** Work required **
All lines holding the word "Hpost" are to be copied from the records beneath.

[[ Extracted records open ]]

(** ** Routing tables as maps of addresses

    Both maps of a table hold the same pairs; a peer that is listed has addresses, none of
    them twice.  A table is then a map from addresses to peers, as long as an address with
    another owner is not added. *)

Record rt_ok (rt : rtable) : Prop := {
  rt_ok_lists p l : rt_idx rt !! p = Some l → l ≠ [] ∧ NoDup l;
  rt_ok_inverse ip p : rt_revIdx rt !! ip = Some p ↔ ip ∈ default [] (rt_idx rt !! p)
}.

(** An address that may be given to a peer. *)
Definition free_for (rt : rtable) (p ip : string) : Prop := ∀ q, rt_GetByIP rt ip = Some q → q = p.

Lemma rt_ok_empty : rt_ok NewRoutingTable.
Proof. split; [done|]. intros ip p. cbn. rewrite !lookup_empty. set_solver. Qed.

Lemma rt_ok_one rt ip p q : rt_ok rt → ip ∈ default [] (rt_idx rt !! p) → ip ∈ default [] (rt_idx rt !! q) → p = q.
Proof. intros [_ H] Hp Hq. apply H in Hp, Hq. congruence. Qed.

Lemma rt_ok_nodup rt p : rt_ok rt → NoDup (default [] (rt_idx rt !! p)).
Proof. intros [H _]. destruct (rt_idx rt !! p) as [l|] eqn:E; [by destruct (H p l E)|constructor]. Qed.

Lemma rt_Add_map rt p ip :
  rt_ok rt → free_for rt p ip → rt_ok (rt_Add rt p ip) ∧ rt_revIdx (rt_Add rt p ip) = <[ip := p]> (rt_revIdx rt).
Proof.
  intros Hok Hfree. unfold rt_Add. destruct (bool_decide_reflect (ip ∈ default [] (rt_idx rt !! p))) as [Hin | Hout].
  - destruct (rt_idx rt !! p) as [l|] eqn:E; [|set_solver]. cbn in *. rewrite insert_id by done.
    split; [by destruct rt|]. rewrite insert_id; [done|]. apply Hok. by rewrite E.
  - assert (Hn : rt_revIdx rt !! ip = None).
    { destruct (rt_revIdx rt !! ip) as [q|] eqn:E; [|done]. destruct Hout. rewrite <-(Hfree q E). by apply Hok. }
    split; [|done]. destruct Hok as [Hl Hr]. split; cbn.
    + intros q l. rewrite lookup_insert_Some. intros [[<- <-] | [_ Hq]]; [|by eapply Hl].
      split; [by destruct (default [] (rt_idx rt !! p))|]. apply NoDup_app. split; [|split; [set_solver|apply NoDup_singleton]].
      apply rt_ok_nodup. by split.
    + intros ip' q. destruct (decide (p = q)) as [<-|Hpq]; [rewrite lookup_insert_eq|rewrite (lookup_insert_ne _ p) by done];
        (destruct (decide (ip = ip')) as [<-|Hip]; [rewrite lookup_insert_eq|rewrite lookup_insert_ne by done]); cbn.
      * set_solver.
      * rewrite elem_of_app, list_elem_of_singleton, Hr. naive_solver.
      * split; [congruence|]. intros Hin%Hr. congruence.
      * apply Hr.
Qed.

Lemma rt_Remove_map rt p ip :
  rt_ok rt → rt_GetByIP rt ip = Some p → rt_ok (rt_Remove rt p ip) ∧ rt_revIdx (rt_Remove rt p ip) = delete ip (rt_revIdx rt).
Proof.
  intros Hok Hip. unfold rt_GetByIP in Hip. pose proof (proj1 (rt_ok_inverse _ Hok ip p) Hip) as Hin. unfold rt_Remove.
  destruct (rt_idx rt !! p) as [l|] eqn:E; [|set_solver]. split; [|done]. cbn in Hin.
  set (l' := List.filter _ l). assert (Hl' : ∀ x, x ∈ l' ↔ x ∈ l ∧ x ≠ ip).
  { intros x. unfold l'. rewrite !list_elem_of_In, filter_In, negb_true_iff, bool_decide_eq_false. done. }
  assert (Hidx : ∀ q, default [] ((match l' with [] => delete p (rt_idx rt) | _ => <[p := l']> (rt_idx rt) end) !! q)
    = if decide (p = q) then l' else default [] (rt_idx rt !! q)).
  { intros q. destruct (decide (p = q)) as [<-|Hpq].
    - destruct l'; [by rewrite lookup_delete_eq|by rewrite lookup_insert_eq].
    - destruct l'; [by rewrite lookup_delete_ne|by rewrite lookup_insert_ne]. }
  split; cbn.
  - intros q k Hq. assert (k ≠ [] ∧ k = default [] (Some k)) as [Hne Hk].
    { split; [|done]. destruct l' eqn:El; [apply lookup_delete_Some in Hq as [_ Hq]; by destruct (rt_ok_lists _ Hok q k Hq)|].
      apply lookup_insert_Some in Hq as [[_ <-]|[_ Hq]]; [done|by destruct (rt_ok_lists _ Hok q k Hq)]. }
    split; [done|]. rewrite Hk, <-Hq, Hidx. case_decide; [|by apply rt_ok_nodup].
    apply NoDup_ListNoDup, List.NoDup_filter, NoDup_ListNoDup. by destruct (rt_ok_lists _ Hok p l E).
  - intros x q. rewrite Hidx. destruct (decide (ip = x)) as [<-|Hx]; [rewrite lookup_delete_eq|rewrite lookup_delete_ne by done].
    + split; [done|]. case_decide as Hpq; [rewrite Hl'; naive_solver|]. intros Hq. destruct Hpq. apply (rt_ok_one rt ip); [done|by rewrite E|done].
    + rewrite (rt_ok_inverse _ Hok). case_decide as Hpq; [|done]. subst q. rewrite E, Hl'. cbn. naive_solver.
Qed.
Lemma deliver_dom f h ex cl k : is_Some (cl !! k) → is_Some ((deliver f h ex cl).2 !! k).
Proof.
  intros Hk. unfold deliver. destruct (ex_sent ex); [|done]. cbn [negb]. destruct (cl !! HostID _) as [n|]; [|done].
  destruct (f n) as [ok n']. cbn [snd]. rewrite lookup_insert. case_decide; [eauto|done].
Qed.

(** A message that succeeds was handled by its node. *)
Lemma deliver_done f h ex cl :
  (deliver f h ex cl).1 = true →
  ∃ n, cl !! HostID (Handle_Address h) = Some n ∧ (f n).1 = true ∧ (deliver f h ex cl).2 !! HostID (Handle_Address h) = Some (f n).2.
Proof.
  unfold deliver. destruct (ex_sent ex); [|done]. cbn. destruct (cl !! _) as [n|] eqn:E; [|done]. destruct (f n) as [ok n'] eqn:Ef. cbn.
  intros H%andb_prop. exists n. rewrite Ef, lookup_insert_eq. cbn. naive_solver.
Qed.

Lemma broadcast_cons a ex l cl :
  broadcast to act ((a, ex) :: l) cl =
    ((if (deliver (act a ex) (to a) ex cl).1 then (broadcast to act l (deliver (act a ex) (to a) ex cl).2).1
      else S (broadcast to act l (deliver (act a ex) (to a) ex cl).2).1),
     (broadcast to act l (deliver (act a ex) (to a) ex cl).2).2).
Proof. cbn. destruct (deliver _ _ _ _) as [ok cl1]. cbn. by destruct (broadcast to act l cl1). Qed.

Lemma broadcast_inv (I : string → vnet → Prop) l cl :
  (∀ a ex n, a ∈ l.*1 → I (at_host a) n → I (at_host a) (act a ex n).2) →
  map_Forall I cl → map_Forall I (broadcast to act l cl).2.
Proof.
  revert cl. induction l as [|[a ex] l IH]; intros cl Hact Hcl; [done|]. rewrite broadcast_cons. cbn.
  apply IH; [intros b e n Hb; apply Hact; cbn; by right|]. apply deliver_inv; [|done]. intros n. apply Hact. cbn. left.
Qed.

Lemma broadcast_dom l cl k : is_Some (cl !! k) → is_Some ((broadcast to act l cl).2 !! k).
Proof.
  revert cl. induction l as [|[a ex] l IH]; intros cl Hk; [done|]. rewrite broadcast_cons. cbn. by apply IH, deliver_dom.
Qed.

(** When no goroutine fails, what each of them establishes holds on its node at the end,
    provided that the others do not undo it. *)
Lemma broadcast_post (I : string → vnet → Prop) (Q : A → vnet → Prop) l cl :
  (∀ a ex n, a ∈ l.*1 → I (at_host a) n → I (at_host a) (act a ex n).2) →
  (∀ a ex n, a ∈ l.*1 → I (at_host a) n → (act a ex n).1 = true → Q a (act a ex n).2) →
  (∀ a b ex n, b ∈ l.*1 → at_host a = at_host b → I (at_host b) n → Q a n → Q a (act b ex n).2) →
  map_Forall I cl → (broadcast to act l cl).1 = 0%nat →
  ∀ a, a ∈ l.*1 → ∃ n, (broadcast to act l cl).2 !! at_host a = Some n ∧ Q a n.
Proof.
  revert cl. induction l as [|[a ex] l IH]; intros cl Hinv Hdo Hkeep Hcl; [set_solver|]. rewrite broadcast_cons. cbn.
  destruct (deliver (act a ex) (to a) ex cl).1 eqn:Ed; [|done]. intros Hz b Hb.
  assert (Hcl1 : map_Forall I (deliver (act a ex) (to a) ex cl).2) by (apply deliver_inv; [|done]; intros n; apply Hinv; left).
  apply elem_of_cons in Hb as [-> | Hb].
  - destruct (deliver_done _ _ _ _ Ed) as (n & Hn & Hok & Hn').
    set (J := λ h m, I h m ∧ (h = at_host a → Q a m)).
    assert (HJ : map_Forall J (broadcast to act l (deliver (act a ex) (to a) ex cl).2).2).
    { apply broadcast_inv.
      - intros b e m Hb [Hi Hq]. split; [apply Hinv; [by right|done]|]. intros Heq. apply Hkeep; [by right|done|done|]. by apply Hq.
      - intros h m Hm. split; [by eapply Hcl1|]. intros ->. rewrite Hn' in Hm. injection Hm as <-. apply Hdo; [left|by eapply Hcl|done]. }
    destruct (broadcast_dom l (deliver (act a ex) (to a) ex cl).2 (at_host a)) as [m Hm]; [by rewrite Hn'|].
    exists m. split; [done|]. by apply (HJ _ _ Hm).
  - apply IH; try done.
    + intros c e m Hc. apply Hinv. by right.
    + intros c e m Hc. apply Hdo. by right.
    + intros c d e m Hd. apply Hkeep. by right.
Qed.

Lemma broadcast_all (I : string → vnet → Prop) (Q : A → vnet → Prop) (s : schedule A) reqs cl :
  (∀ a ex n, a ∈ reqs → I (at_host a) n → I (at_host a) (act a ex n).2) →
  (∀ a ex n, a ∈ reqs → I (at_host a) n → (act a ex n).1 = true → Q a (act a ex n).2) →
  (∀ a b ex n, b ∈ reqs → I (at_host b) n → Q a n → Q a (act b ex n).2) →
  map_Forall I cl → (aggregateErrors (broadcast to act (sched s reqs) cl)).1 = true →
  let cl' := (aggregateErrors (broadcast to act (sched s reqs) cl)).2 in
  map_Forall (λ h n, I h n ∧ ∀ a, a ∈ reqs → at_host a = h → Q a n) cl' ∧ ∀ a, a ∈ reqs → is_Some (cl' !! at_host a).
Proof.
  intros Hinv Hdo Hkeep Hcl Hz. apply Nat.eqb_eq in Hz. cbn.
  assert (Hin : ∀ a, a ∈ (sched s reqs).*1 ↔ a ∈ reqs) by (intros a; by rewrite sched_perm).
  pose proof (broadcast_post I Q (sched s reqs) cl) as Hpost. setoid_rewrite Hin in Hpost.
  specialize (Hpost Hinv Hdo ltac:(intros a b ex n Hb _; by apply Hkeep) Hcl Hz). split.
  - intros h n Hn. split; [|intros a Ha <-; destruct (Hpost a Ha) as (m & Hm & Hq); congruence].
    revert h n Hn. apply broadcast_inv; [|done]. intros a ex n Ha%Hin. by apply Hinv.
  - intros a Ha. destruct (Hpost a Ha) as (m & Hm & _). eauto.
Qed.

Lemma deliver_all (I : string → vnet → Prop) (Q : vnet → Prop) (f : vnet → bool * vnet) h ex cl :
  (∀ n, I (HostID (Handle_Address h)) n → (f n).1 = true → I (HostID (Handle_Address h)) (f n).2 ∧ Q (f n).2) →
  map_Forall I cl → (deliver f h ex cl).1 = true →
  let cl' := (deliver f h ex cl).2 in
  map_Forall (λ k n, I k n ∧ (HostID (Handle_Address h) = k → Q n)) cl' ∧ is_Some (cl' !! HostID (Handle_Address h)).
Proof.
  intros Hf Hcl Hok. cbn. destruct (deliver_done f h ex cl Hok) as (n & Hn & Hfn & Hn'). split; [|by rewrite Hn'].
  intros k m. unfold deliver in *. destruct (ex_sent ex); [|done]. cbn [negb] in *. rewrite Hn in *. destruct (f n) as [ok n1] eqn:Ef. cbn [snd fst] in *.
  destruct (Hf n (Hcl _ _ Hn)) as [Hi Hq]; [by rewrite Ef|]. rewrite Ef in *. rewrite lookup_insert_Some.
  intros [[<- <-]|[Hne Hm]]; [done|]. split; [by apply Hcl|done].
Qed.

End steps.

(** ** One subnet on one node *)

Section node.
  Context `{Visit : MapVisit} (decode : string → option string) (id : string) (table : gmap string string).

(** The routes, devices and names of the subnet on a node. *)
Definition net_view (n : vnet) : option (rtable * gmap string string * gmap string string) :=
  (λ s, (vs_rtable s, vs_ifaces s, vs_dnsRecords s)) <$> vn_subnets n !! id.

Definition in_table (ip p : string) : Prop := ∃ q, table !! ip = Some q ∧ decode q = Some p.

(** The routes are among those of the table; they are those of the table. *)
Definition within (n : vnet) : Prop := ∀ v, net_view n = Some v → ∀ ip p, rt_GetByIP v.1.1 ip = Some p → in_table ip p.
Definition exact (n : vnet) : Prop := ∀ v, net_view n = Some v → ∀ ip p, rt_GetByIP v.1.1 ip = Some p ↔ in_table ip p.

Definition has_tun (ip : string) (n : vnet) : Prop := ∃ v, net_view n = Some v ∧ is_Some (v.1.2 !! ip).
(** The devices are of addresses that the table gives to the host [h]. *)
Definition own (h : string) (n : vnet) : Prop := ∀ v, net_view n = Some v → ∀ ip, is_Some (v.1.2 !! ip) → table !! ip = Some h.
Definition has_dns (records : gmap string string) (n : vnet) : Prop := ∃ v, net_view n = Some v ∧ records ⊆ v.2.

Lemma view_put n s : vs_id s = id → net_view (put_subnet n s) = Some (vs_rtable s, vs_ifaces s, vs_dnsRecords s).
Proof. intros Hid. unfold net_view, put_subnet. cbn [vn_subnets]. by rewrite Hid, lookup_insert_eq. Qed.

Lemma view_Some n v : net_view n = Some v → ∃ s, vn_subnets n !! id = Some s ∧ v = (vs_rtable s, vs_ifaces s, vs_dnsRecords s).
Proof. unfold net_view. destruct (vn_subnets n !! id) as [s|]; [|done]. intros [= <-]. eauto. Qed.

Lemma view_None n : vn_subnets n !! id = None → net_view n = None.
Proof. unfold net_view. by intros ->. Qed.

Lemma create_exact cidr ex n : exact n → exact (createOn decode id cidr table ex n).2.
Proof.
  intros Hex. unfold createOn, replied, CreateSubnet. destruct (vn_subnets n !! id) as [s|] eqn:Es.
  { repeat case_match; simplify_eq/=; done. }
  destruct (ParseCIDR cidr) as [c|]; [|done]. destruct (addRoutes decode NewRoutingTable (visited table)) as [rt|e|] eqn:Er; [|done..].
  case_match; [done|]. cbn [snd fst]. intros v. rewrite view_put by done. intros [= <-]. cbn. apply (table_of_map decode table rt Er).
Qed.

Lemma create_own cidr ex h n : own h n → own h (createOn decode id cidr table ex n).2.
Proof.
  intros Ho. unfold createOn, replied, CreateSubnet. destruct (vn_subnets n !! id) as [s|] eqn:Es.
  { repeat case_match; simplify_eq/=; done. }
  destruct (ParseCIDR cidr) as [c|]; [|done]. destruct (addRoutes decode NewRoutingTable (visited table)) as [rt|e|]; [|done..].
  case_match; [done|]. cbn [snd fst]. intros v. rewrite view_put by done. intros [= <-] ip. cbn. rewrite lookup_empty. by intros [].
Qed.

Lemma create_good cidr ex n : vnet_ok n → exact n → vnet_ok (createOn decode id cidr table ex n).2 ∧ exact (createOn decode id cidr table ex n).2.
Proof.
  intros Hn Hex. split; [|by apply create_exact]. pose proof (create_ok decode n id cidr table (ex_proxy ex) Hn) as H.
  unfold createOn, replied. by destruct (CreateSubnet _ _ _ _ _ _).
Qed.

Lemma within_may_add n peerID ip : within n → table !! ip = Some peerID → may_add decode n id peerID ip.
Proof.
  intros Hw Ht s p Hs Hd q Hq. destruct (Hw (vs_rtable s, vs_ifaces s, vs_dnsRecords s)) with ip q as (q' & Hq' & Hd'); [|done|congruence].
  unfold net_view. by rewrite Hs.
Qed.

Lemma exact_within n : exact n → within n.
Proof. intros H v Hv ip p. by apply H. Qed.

[[ Extracted records closed ]]

** Written solution **
  pose proof (broadcast_post I Q (sched s reqs) cl) as Hpost. setoid_rewrite Hin in Hpost.
  specialize (Hpost Hinv Hdo ltac:(intros a b ex n Hb _; by apply Hkeep) Hcl Hz). split.
  - intros h n Hn. split; [|intros a Ha <-; destruct (Hpost a Ha) as (m & Hm & Hq); congruence].
  - intros a Ha. destruct (Hpost a Ha) as (m & Hm & _). eauto.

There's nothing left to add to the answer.